Rewritten answer, didn't understand the question correctly the first time around.
Your goal should be to divide the plane into polygons in such a way that above each polygon, there is a constant number of surfaces, i.e. at every point within a polygon, a vertical ray will intersect the same number of triangles. Then you can simply alternate between “hole” and “solid”, and in that way sum up the holes. In order to obtain this division of the plane, look at “vertical” parts of the mesh. On the one hand, this includes triangles which are actually vertical. On the other hand, this also includes edges between triangles if the normal of one triangle is below horizontal and the other above.
So I'd suggest the following approach:
- Identify all “vertical” components of the mesh, and project them into the ground plane.
- Combine these line segments to obtain a partition of the plane into polygons.
- Iterate over all triangles and assign each to one of these polygons. Polygons at the boundary between polygons will be divided into several triangles.
- For the triangles of each polygon of the partition, identify the different layers. This can be done by simply following adjacency between triangles, with the exception of vertical components.
- Order the layers for each polygon, e.g. by intersecting a single ray with them. Then compute volumnes between layers and the ground layer using the shoelace formula you already referenced.
- Compute the correct sums and differences: the first layer is positive, the second negative, and so on, up to the last layer which does not count at all. Do so for all polygons, and sum the results. Edit: Thinking about it, triangle orientations will already take care of the alternating signs, so disregarding the top layer is the crucial point here.
I don't have any ready ideas for dealing with the slightly slanted scenarios you mention. Looking at the holes found by the above might help. You can combine them accross boundaries of the partition, then investigate them one at a time to see whether they can be made any smaller.
Edit: After some more thought, I realized that since you only have to disregard the topmost layer, you could also tackle this aspect from a different angle: Iterate over all triangles in order of decreasing height (of any vertex, or sume of three vertices, or whatever; details don't matter if the mesh doesn't intersect itself). While iterating, maintain a 2d idea of what areas above ground are already below some triangle. You might represent this as a set of polygons, perhaps even as a set of convex polygons.
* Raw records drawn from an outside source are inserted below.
Lemma collect_file_wf fp acc name (w : world bf_output) acc' w' :
  acc_wf acc -> collect_file fp acc name w = (Ok acc', w') -> acc_wf acc'.
Proof.
  unfold collect_file. intros Hwf. destruct (name_matches name); [|by intros [= <- _]].
  unfold mbind, io_bind, io_lift.
  destruct (extract_numbers name) as [[[a b]|]|e] eqn:E; [|by intros [= <- _]|done].
  destruct (process_file (path_join fp name) w) as [[r|] w1]; [|done]. intros [= <- _].
  apply record_file_wf; [by eapply extract_numbers_not_nan|done].
Qed.

Lemma collect_files_wf fp acc names (w : world bf_output) acc' w' :
  acc_wf acc -> collect_files fp acc names w = (Ok acc', w') -> acc_wf acc'.
Proof.
  revert acc w; induction names as [|name names IH]; intros acc w Hwf; simpl; [by intros [= <- _]|].
  unfold mbind, io_bind. destruct (collect_file fp acc name w) as [[acc1|] w1] eqn:E; [|done].
  apply IH. by eapply collect_file_wf.
Qed.

(** The entries of a listing read one after the other. *)
Lemma collect_files_snoc fp acc names name (w : world bf_output) acc1 w1 :
  collect_files fp acc names w = (Ok acc1, w1) ->
  collect_files fp acc (names ++ [name]) w = collect_file fp acc1 name w1.
Proof.
  revert acc w; induction names as [|n names IH]; intros acc w; simpl.
  - intros [= <- <-]. unfold mbind, io_bind. by destruct (collect_file fp acc name w) as [[]].
  - unfold mbind at 1 2, io_bind at 1 2. destruct (collect_file fp acc n w) as [[acc2|] w2]; [|done].
    apply IH.
Qed.

(** ** What the table then holds *)

Section Table.
Context `{FloatStr}.

(** A label of an inner dict has a value in the table. *)
Lemma wf_cell acc b row a :
  acc_wf acc -> (b, row) ∈ results acc -> a ∈ fst <$> row -> cell_of (results acc) b a <> "error".
Proof.
  intros [Hk Hn Hd _ _ _] Hin Ha. unfold cell_of.
  assert (Hb : b ∈ all_num_b acc) by (rewrite <- Hk; apply list_elem_of_fmap; by exists (b, row)).
  rewrite Forall_forall in Hn.
  rewrite (fdict_get_elem b row) by (try rewrite Hk; auto). simpl.
  destruct (assoc_lookup_elem a row Ha) as [v ->]. apply float_str_not_error.
Qed.

Lemma wf_row_value acc b :
  acc_wf acc -> b ∈ all_num_b acc -> exists a, a ∈ all_num_a acc /\ cell_of (results acc) b a <> "error".
Proof.
  intros Hwf Hb. pose proof Hwf as [Hk _ _ _ Hr _].
  rewrite <- Hk in Hb. apply list_elem_of_fmap in Hb as ([b' row] & -> & Hin).
  rewrite Forall_forall in Hr. destruct (Hr _ Hin) as [Hne Hl].
  destruct row as [|[a v] row]; [done|]. exists a. split.
  - rewrite Forall_forall in Hl. apply Hl. by left.
  - eapply wf_cell; [done|exact Hin|by left].
Qed.

Lemma wf_column_value acc a :
  acc_wf acc -> a ∈ all_num_a acc -> exists b, b ∈ all_num_b acc /\ cell_of (results acc) b a <> "error".
Proof.
  intros Hwf Ha. pose proof Hwf as [Hk _ _ _ _ Hu].
  rewrite Forall_forall in Hu. destruct (Hu a Ha) as ([b row] & Hin & Har).
  exists b. split; [rewrite <- Hk; apply list_elem_of_fmap; by exists (b, row)|].
  by eapply wf_cell.
Qed.
End Table.

(** ** Sizes *)

Lemma fset_add_length x s : length (fset_add x s) <= S (length s).
Proof. unfold fset_add. destruct (existsb _ _); [lia|]. rewrite length_app. simpl. lia. Qed.
(** * Food-order backend: the services' request handlers and their properties

    A shallow embedding of the Express handlers of the repository
    (api-gateway, auth-service, restaurant-service, order-service,
    payment-service) and of the library calls they make.

    Conventions.
    - A handler is modelled from the point where Express calls it, with the
      [req] object it receives; an [async] handler is a program in the
      monad [Prog]: every [await]ed library call is one operation, a
      rejected promise is a thrown [JsError] (no handler has a try/catch).
      Where [express.json()] is mounted before the handler, the app is
      modelled with the parser's verdict in front of it.
    - The stores behind the library calls (Redis, Postgres, the BullMQ
      queue) are explicit state; each service has its own [World].
    - JS strings are modelled as [string] (code units below 256). *)

From Stdlib Require Import ZArith Lia Ascii String.
From stdpp Require Import base option strings list gmap.

Open Scope string_scope.
Open Scope Z_scope.

(** ** JSON text, as produced by [JSON.stringify] and read by [JSON.parse] *)

Module JSON.

(** The JS values that occur in the services' payloads: query rows are
    arrays of objects whose fields are strings or null. *)
#[local] Unset Elimination Schemes.
Inductive JsValue : Type :=
| JNull
| JString (s : string)
| JArray (items : list JsValue)
| JObject (fields : list (string * JsValue)).
#[local] Set Elimination Schemes.

Definition dquote : ascii := "034"%char.
Definition backslash : ascii := "\"%char.

Definition hex_digit (n : nat) : ascii :=
  match n with
  | 0%nat => "0" | 1%nat => "1" | 2%nat => "2" | 3%nat => "3"
  | 4%nat => "4" | 5%nat => "5" | 6%nat => "6" | 7%nat => "7"
  | 8%nat => "8" | 9%nat => "9" | 10%nat => "a" | 11%nat => "b"
  | 12%nat => "c" | 13%nat => "d" | 14%nat => "e" | _ => "f"
  end%char.

Definition hex_value (c : ascii) : option nat :=
  let n := nat_of_ascii c in
  if (48 <=? n)%nat && (n <=? 57)%nat then Some (n - 48)%nat
  else if (97 <=? n)%nat && (n <=? 102)%nat then Some (n - 87)%nat
  else if (65 <=? n)%nat && (n <=? 70)%nat then Some (n - 55)%nat
  else None.

(** QuoteJSONString, one code unit: the two-character escapes, [\u00xx]
    for the other control characters, the character itself otherwise. *)
Definition quote_char (c : ascii) : string :=
  let n := nat_of_ascii c in
  if Ascii.eqb c dquote then String backslash (String dquote "")
  else if Ascii.eqb c backslash then String backslash (String backslash "")
  else if (n =? 8)%nat then "\b"
  else if (n =? 9)%nat then "\t"
  else if (n =? 10)%nat then "\n"
  else if (n =? 12)%nat then "\f"
  else if (n =? 13)%nat then "\r"
  else if (n <? 32)%nat then
    "\u00" +:+ String (hex_digit (n / 16)) (String (hex_digit (n mod 16)) "")
  else String c "".

Fixpoint quote_chars (s : string) : string :=
  match s with
  | "" => ""
  | String c s' => quote_char c +:+ quote_chars s'
  end.

Definition quote (s : string) : string :=
  String dquote (quote_chars s +:+ String dquote "").

Fixpoint join (sep : string) (parts : list string) : string :=
  match parts with
  | [] => ""
  | [p] => p
  | p :: ps => p +:+ sep +:+ join sep ps
  end.

(** [JSON.stringify] without indentation. *)
Fixpoint stringify (v : JsValue) : string :=
  match v with
  | JNull => "null"
  | JString s => quote s
  | JArray items => "[" +:+ join "," (map stringify items) +:+ "]"
  | JObject fields =>
      "{" +:+ join "," (map (fun kv => quote kv.1 +:+ ":" +:+ stringify kv.2) fields)
          +:+ "}"
  end.

(** The decoded character of a two-character escape. *)
Definition unescape (c : ascii) : option ascii :=
  let n := nat_of_ascii c in
  if Ascii.eqb c dquote then Some dquote
  else if Ascii.eqb c backslash then Some backslash
  else if Ascii.eqb c "/" then Some "/"%char
  else if Ascii.eqb c "b" then Some (ascii_of_nat 8)
  else if Ascii.eqb c "t" then Some (ascii_of_nat 9)
  else if Ascii.eqb c "n" then Some (ascii_of_nat 10)
  else if Ascii.eqb c "f" then Some (ascii_of_nat 12)
  else if Ascii.eqb c "r" then Some (ascii_of_nat 13)
  else None.

(** The characters of a string literal after its opening quote, up to and
    including the closing quote; the decoded string and the text left.
    A [\uXXXX] escape above 255 is outside the model's strings. *)
Fixpoint parse_chars (s : string) : option (string * string) :=
  match s with
  | "" => None
  | String c s1 =>
      if Ascii.eqb c dquote then Some ("", s1)
      else if Ascii.eqb c backslash then
        match s1 with
        | "" => None
        | String e s2 =>
            if Ascii.eqb e "u" then
              match s2 with
              | String h1 (String h2 (String h3 (String h4 s3))) =>
                  match hex_value h1, hex_value h2, hex_value h3, hex_value h4 with
                  | Some 0%nat, Some 0%nat, Some d3, Some d4 =>
                      match parse_chars s3 with
                      | Some (t, rest) =>
                          Some (String (ascii_of_nat (16 * d3 + d4)) t, rest)
                      | None => None
                      end
                  | _, _, _, _ => None
                  end
              | _ => None
              end
            else
              match unescape e with
              | Some d =>
                  match parse_chars s2 with
                  | Some (t, rest) => Some (String d t, rest)
                  | None => None
                  end
              | None => None
              end
        end
      else if (nat_of_ascii c <? 32)%nat then None
      else
        match parse_chars s1 with
        | Some (t, rest) => Some (String c t, rest)
        | None => None
        end
  end.

Section Sequences.
Context {A : Type} (parse_one : string -> option (A * string)) (close : ascii).

(** The elements after an opening bracket, at least one: an element,
    then a comma and the rest, or the closing bracket. *)
Fixpoint parse_seq (fuel : nat) (s : string) : option (list A * string) :=
  match fuel with
  | O => None
  | S fuel' =>
      match parse_one s with
      | Some (x, String c rest) =>
          if Ascii.eqb c "," then
            match parse_seq fuel' rest with
            | Some (xs, rest') => Some (x :: xs, rest')
            | None => None
            end
          else if Ascii.eqb c close then Some ([x], rest)
          else None
      | _ => None
      end
  end.
End Sequences.
(** * CRXBot: a shallow embedding of [CRXBot.py] and its properties

    The bot polls the ChemRxiv (figshare) listing, skips the preprints whose
    identifier is already in [id_log.txt], tweets the others with their
    thumbnail and appends their identifier to [id_log.txt].

    The script is embedded as it is written: a state-and-exception monad over
    the module's variables and the files it touches, the paginated generator
    as a resumable state machine, and the outside world (figshare, the image
    host, Twitter, the interpreter) as an environment of oracles that see the
    history of the calls made so far. *)

From Stdlib Require Import String Ascii List Arith ZArith Lia Bool DecimalString.
From Stdlib Require Import DecimalPos DecimalZ.
Import ListNotations.
Local Open Scope string_scope.
Local Open Scope nat_scope.

(** ** Python values *)

(** A Python [str] is a [string], one character for each of its characters,
    so that [len] is [String.length]. *)

(** The line feed of ["\n"]. *)
Definition nl : string := String (ascii_of_nat 10) EmptyString.

(** A figshare identifier as it comes out of [r.json()]: a number or a
    string. *)
Inductive json_id : Type :=
| JInt (z : Z)
| JStr (s : string).

(** [str(l['id'])] *)
Definition py_str (v : json_id) : string :=
  match v with
  | JInt z => NilZero.string_of_int (Z.to_int z)
  | JStr s => s
  end.

(** [f'{n}'] for a counter. *)
Definition str_nat (n : nat) : string := NilZero.string_of_uint (Nat.to_uint n).

(** What [prepare_tweet] returns: the text, or the sentinel [False]. *)
Inductive py_value : Type :=
| PyFalse
| PyStr (s : string).

(** [x in id_log], on a Python list of strings. *)
Definition py_in (x : string) (l : list string) : bool :=
  existsb (String.eqb x) l.

(** ** Records of the figshare API *)

(** An entry of the listing: only ['id'] is read. *)
Record summary : Type := { s_id : json_id }.

Record author : Type := { full_name : string }.

(** The full record of [api.preprint(identifier)]. *)
Record preprint : Type := {
  p_id : json_id;
  title : string;
  authors : list author;
  doi : string;
  thumb : string
}.

(** [authorData[-1]] *)
Fixpoint last_item {A : Type} (l : list A) : option A :=
  match l with
  | [] => None
  | [x] => Some x
  | _ :: tl => last_item tl
  end.

(** ** Exceptions, calls and the environment *)

Inductive exn : Type :=
| StopIteration
| HTTPError
| ConnectionError
| TweepError
| IndexError
| FileNotFoundError
| StartupError.

(** The calls that leave the process, and three ghost marks of the main loop
    ([ItemTaken], [CallPrepareTweet], [CallTweetImage]) that record for which
    preprint identifier a function was entered. *)
Inductive event : Type :=
| EvListing (offset : nat)
| EvDetail (identifier : string)
| EvGet (url : string)
| EvUpdateWithMedia (media message : string)
| ItemTaken (preprint_id : string)
| CallPrepareTweet (preprint_id ttl auth url : string)
| CallTweetImage (preprint_id url message : string).

(** [r.json()] of a listing request, or the failure of [raise_for_status]. *)
Inductive listing_response : Type :=
| ListHTTPError
| ListSingle (r : summary)
| ListPage (r : list summary).

Inductive detail_response : Type :=
| DetailHTTPError
| DetailOk (d : preprint).

(** The response of [requests.get(url, stream=True)]. *)
Record response : Type := { status_code : nat; content : string }.

Inductive get_result : Type :=
| GetRaises
| GetResponse (r : response).

(** [twitter_api.update_with_media] returns, or raises [TweepError]. *)
Inductive post_result : Type :=
| PostRaises
| PostOk.

(** The world outside the script. Every oracle is given the calls made so
    far, so that an answer may depend on when it is asked. [e_getsizeof] is
    what [sys.getsizeof] answers for the generator object: its size in
    bytes, whatever the generator would yield. [e_startup] is the outcome of
    the start-up routines (keys, Twitter and figshare authentication), an
    exception when one of them fails. *)
Record env : Type := {
  e_startup : option exn;
  e_twitter_user : string;
  e_getsizeof : nat;
  e_listing : list event -> nat -> listing_response;
  e_detail : list event -> string -> detail_response;
  e_get : list event -> string -> get_result;
  e_update_with_media : list event -> string -> string -> post_result
}.

(** ** The generator of [query_generator] *)

(** [pagesize = 100] *)
Definition pagesize : nat := 100.

(** Where the generator is suspended: not started; inside [yield from r]
    with the items still to yield of the page at offset [n]; after the
    [yield r] of a single item; finished. *)
Inductive generator : Type :=
| GenFresh
| GenPage (n : nat) (rest : list summary)
| GenSingle
| GenDone.

(** [query_generator(query)]: calling the generator function gives a
    generator that has not started. *)
Definition query_generator : generator := GenFresh.

(** [all_preprints()] *)
Definition all_preprints : generator := query_generator.

(** ** The state: module variables, files, and the calls made *)

Record state : Type := mkState {
  doc : generator;
  id_log : list string;
  preprints_added : nat;
  preprints_tweeted : nat;
  preprints_tweeted_FAILED : nat;
  id_log_txt : list string;       (* the lines of id_log.txt *)
  temp_jpg : option string;       (* temp.jpg, when it exists *)
  activity_log : list string;     (* the messages of activity_log.txt *)
  calls : list event
}.

Definition set_doc (g : generator) (st : state) : state :=
  mkState g (id_log st) (preprints_added st) (preprints_tweeted st)
    (preprints_tweeted_FAILED st) (id_log_txt st) (temp_jpg st)
    (activity_log st) (calls st).

Definition set_id_log (l : list string) (st : state) : state :=
  mkState (doc st) l (preprints_added st) (preprints_tweeted st)
    (preprints_tweeted_FAILED st) (id_log_txt st) (temp_jpg st)
    (activity_log st) (calls st).

Definition set_counters (a t f : nat) (st : state) : state :=
  mkState (doc st) (id_log st) a t f (id_log_txt st) (temp_jpg st)
    (activity_log st) (calls st).

Definition set_id_log_txt (l : list string) (st : state) : state :=
  mkState (doc st) (id_log st) (preprints_added st) (preprints_tweeted st)
    (preprints_tweeted_FAILED st) l (temp_jpg st) (activity_log st) (calls st).

Definition set_temp_jpg (f : option string) (st : state) : state :=
  mkState (doc st) (id_log st) (preprints_added st) (preprints_tweeted st)
    (preprints_tweeted_FAILED st) (id_log_txt st) f (activity_log st) (calls st).

Definition set_activity_log (l : list string) (st : state) : state :=
  mkState (doc st) (id_log st) (preprints_added st) (preprints_tweeted st)
    (preprints_tweeted_FAILED st) (id_log_txt st) (temp_jpg st) l (calls st).

Definition record_call (ev : event) (st : state) : state :=
  mkState (doc st) (id_log st) (preprints_added st) (preprints_tweeted st)
    (preprints_tweeted_FAILED st) (id_log_txt st) (temp_jpg st)
    (activity_log st) (calls st ++ [ev]).

(** The files and variables before the script starts. *)
Definition initial_state (log_lines : list string) : state :=
  mkState GenFresh [] 0 0 0 log_lines None [] [].

(** ** The monad: state that survives an exception *)

Inductive result (A : Type) : Type :=
| Ret (a : A)
| Raise (e : exn).
Arguments Ret {A} a.
Arguments Raise {A} e.

Definition M (A : Type) : Type := state -> result A * state.

Definition ret {A : Type} (a : A) : M A := fun st => (Ret a, st).

Definition raise {A : Type} (e : exn) : M A := fun st => (Raise e, st).

Definition bind {A B : Type} (c : M A) (k : A -> M B) : M B :=
  fun st =>
    match c st with
    | (Ret a, st') => k a st'
    | (Raise e, st') => (Raise e, st')
    end.

Definition modify (f : state -> state) : M unit := fun st => (Ret tt, f st).

Definition gets {A : Type} (f : state -> A) : M A := fun st => (Ret (f st), st).

Declare Scope bot_scope.
Delimit Scope bot_scope with bot.
Notation "x <- c ;; k" := (bind c (fun x => k))
  (at level 100, c at next level, right associativity) : bot_scope.
Notation "c ;; k" := (bind c (fun _ => k))
  (at level 100, right associativity) : bot_scope.
Local Open Scope bot_scope.

(** ** The functions of the script *)

(** [write_log(message)]: the message is printed and appended to
    [activity_log.txt]; the time stamp written before it is left out. *)
Definition write_log (message : string) : M unit :=
  modify (fun st => set_activity_log (activity_log st ++ [message]) st).

(** [prepare_tweet(title, author, preprintURL)] *)
Definition prepare_tweet (ttl auth preprintURL : string) : M py_value :=
  let tweetText := (ttl ++ " by " ++ auth ++ " & co-workers") ++ (nl ++ nl) ++ preprintURL in
  if 280 <=? String.length tweetText then
    write_log "Tweet text too long; cannot continue" ;;
    ret PyFalse
  else
    ret (PyStr tweetText).

(** [doiRootURL] *)
Definition doiRootURL : string := "https://doi.org/".

Section Bot.

Variable E : env.

(** [requests.get(url, stream=True)] *)
Definition requests_get (url : string) : M response :=
  fun st =>
    let st' := record_call (EvGet url) st in
    match e_get E (calls st) url with
    | GetRaises => (Raise ConnectionError, st')
    | GetResponse r => (Ret r, st')
    end.

(** [with open(filename, 'wb') as image: for chunk in request: image.write(chunk)] *)
Definition write_temp (body : string) : M unit :=
  modify (set_temp_jpg (Some body)).

(** [twitter_api.update_with_media(filename, status=message)] *)
Definition update_with_media (message : string) : M unit :=
  fun st =>
    match temp_jpg st with
    | None => (Raise TweepError, st)
    | Some media =>
        let st' := record_call (EvUpdateWithMedia media message) st in
        match e_update_with_media E (calls st) media message with
        | PostRaises => (Raise TweepError, st')
        | PostOk => (Ret tt, st')
        end
    end.

(** [os.remove(filename)] *)
Definition os_remove : M unit :=
  fun st =>
    match temp_jpg st with
    | None => (Raise FileNotFoundError, st)
    | Some _ => (Ret tt, set_temp_jpg None st)
    end.

(** [tweet_image(url, message)] *)
Definition tweet_image (url message : string) : M unit :=
  request <- requests_get url ;;
  if status_code request =? 200 then
    write_temp (content request) ;;
    update_with_media message ;;
    os_remove ;;
    write_log ("Tweet successful. " ++ message)
  else
    write_log "Error, couldn't download image.".

(** One request of [query_generator] at offset [n], and what the generator
    does with the answer up to its next [yield], [return] or exception. *)
Definition fetch_page (n : nat) : M summary :=
  fun st =>
    let st' := record_call (EvListing n) st in
    match e_listing E (calls st) n with
    | ListHTTPError => (Raise HTTPError, set_doc GenDone st')
    | ListSingle r => (Ret r, set_doc GenSingle st')
    | ListPage [] => (Raise StopIteration, set_doc GenDone st')
    | ListPage (x :: rest) => (Ret x, set_doc (GenPage n rest) st')
    end.

(** [next(doc)] on the generator of [query_generator]. *)
Definition next_doc : M summary :=
  fun st =>
    match doc st with
    | GenFresh => fetch_page 0 st
    | GenPage n (x :: rest) => (Ret x, set_doc (GenPage n rest) st)
    | GenPage n [] => fetch_page (n + pagesize) st
    | GenSingle => (Raise StopIteration, set_doc GenDone st)
    | GenDone => (Raise StopIteration, st)
    end.

(** [list(generator)] on the generator held in [doc]: [next] until
    [StopIteration]; any other exception goes through. [None] when [fuel]
    calls of [next] did not exhaust the generator. *)
Fixpoint py_list (fuel : nat) : M (option (list summary)) :=
  match fuel with
  | 0 => ret None
  | S k =>
      fun st =>
        match next_doc st with
        | (Ret x, st') =>
            match py_list k st' with
            | (Ret (Some xs), st'') => (Ret (Some (x :: xs)), st'')
            | other => other
            end
        | (Raise StopIteration, st') => (Ret (Some []), st')
        | (Raise e, st') => (Raise e, st')
        end
  end.

(** [query_list]: [list(self.query_generator(...))]. *)
Definition query_list (fuel : nat) : M (option (list summary)) :=
  modify (set_doc query_generator) ;;
  py_list fuel.

(** [api.preprint(identifier)]: [query] with [raise_for_status]. *)
Definition api_preprint (identifier : string) : M preprint :=
  fun st =>
    let st' := record_call (EvDetail identifier) st in
    match e_detail E (calls st) identifier with
    | DetailHTTPError => (Raise HTTPError, st')
    | DetailOk d => (Ret d, st')
    end.

(** [with open('id_log.txt', 'a') as f: f.write(preprint_id + '\n')] *)
Definition append_id_log (preprint_id : string) : M unit :=
  modify (fun st => set_id_log_txt (id_log_txt st ++ [preprint_id]) st).
(** * LanguageServiceImpl: validation scheduling, import invalidation,
      batch revalidation and request dispatch

    Shallow embedding of
    [packages/language-server/src/language-service/languageService.ts].

    The class lives on a single-threaded event loop.  Its own state is the
    object [pendingValidationRequests]; everything else it reaches through
    collaborators (connection, DocumentService, JSONSchemaService, the
    validation engine, analytics).  The embedding threads one [state] through
    every method and records each call that leaves the class in a
    chronological [trace].

    Modelling conventions
    - a timer handle ([NodeJS.Timer]) and a promise are natural numbers
      allocated from counters; URIs are strings;
    - an awaited collaborator call answers within the turn that issued it:
      what it answers is given by a [World], a function of the clock and of
      the arguments, so that every theorem holds for every behaviour of the
      collaborators;
    - URIs are document URIs, never names of [Object.prototype] members, so
      the object [pendingValidationRequests] is a finite map;
    - the pool of es6-promise-pool, a dependency, is its loop [_proceed]:
      up to [concurrency] promises are tracked, and each fulfilment frees a
      slot and asks the producer again;
    - a call in the position [return f(...)] of an async function is not
      awaited inside the enclosing [try]: an exception it throws is caught
      there, a promise it returns that rejects is not ([answer]);
    - [configure] only hands the settings on to the engines and is left
      out. *)

From stdpp Require Import gmap strings list fin_maps sorting.
From Stdlib Require Import ZArith Lia.

Open Scope string_scope.
Open Scope nat_scope.
Open Scope list_scope.

(** ** Values crossing the boundary *)

(** The three shapes of thrown values the class distinguishes or produces:
    [err instanceof CfnLintFailedToExecuteError] (line 377), the [TypeError]
    of reading a property of [undefined], and every other [Error]. *)
Inductive Error : Type :=
| CfnLintFailedToExecuteError (message : string)
| TypeError (message : string)
| OtherError (message : string).

Definition message (e : Error) : string :=
  match e with
  | CfnLintFailedToExecuteError m => m
  | TypeError m => m
  | OtherError m => m
  end.

Definition isCfnLintFailedToExecuteError (e : Error) : bool :=
  match e with CfnLintFailedToExecuteError _ => true | _ => false end.

#[global] Instance Error_eq_dec : EqDecision Error.
Proof. solve_decision. Defined.
(** * Map components of the navigator app: a shallow embedding

  The development follows the three source files of the repository:

  - [TrackingMarker]  (src/components/TrackingMarker.tsx): the animated
    marker with its imperative [move] and [rotate] handles;
  - [PlaceMapView] and [LiveOrderRoute]: the two map components with
    their zoom transform, the directions request, the route end points
    and the camera fitting;
  - [EditLocationCoordScreen]: the screen on which a coordinate is picked
    by dragging the map.

  Coordinates, zoom levels and durations are modelled as exact rationals
  ([Q]): the components compare them, take their minimum and maximum and
  subtract a zoom from a constant, and never round them in between.  The
  values a JavaScript number can take beyond the rationals ([NaN], the
  infinities) appear where the code produces them, in [Math.max] and
  [Math.min].  The rotation of the marker adds and subtracts angles and
  takes a remainder; it is modelled on binary64 doubles ([MarkerRotation]),
  where these operations round as they do in JavaScript. *)

From Stdlib Require Import QArith Qabs Lqa ZArith List String Ascii Bool Lia.
From Stdlib Require Import Permutation.
From Stdlib Require PrimFloat SpecFloat FloatOps FloatAxioms Uint63.
Import ListNotations.

Local Open Scope Q_scope.
Set Warnings "-register-all,-inexact-float".

(** ** JavaScript arithmetic on finite numbers *)

Module JsNumber.

(** [x > y] and [x < y] as boolean tests. *)
Definition gtb (x y : Q) : bool := negb (Qle_bool x y).
Definition ltb (x y : Q) : bool := negb (Qle_bool y x).

(** [Math.sign]. *)
Definition Math_sign (x : Q) : Q :=
  if gtb x 0 then 1 else if ltb x 0 then - (1) else 0.

(** [Math.abs]. *)
Definition Math_abs (x : Q) : Q := Qabs x.

(** Truncation toward zero of a rational. *)
Definition trunc (x : Q) : Z := Z.quot (Qnum x) (Zpos (Qden x)).

(** [a % b]: the remainder takes the sign of the dividend,
    [a - b * trunc (a / b)].  The divisor is a non-zero constant at every
    use in the components. *)
Definition rem (a b : Q) : Q := a - b * inject_Z (trunc (a / b)).

(** [x || 0] on a number: [0] is the only falsy finite number. *)
Definition or_zero (x : Q) : Q := if Qeq_bool x 0 then 0 else x.

End JsNumber.

(** ** The tracking marker *)

Module TrackingMarker.
Import JsNumber.

Record Coordinate := mkCoordinate { latitude : Q; longitude : Q }.

(** The props the two handles read, with the defaults of the
    destructuring pattern applied. *)
Record Props := mkProps {
  coordinate : Coordinate;
  moveDuration : Q;
  initialRotation : Q;
  baseRotation : Q;
  rotationDuration : Q
}.

Definition default_moveDuration : Q := 1000.
Definition default_rotationDuration : Q := 500.

(** Component state: the two [useState] cells and the [Animated.Value]
    held in the ref ([rotation._value]). *)
Record State := mkState {
  svgLoading : bool;
  currentCoordinate : Coordinate;
  rotation_value : Q;
  rotationDeg : Q
}.

Definition initial (p : Props) : State :=
  {| svgLoading := true;
     currentCoordinate :=
       {| latitude := latitude (coordinate p);
          longitude := longitude (coordinate p) |};
     rotation_value := initialRotation p;
     rotationDeg := initialRotation p |}.

Inductive Easing := Linear.

(** The configuration handed to [Animated.timing]. *)
Record TimingConfig := mkTiming {
  toValue : Q;
  duration : Q;
  easing : Easing;
  useNativeDriver : bool
}.

(** What a handle asks of React and of the animation primitive. *)
Inductive Effect :=
| SetCurrentCoordinate (c : Coordinate)
| AnimatedTimingStart (cfg : TimingConfig).
(** *** Failure of the status query *)

(** C6 (as amended): when the status comparison fails with an error whose
    code is INVALID_TYPE, the pull aborts there and what it throws carries
    the NonScratchOrgPull message of the source_pull bundle in place of
    the message of the error; with any other code it carries the message
    of the error itself. *)
Theorem status_failure_carries_message
        (options : Options) (st st2 : State T) (w1 : World T)
        (e : JsError T) :
  truthy (forceoverwrite options) = false ->
  statusCreate X (world st) = (Ok tt, w1) ->
  statusComparison X
    (mkState w1 (trace st ++ [EvStatusCreate]) (obsoleteNames st))
  = (Throw (ThrowErr e), st2) ->
  exists t,
    doPull X options st = (Throw t, st2)
    /\ thrownText t
       = (if strictEqStr (errorCode e) "INVALID_TYPE"
          then JStr (msg_NonScratchOrgPull X)
          else message e).
Proof.
  intros Hf Hc Hs.
  exists (ThrowVal (if strictEqStr (errorCode e) "INVALID_TYPE"
                    then JStr (msg_NonScratchOrgPull X)
                    else message e)).
  split; [|reflexivity].
  unfold doPull, _checkForConflicts.
  rewrite forceoverwrite_withDefaultWait, Hf.
  unfold bind at 1. unfold bind at 1. unfold call at 1. rewrite Hc.
  unfold bind at 1. unfold catch_. rewrite Hs.
  unfold statusFailed, readProp. unfold bind, ret, throw.
  destruct (strictEqStr (errorCode e) "INVALID_TYPE"); reflexivity.
Qed.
For every triangle, if it is completely inside one region, you have to count it. So add the voume it spans with the origin (o.e. its determinant) to the accumulated volume. If it is completely outside all regions, don't count its volume but add its projection as a new polygon. If it is partially inside a region and partially outside, only compute and add the volume for the part which is outside, and add the projection to the region it did intersect. If it intersects more than one region, only count the part which is outside all of them, and consider joining the regions into a bigger one to simplify your data structures.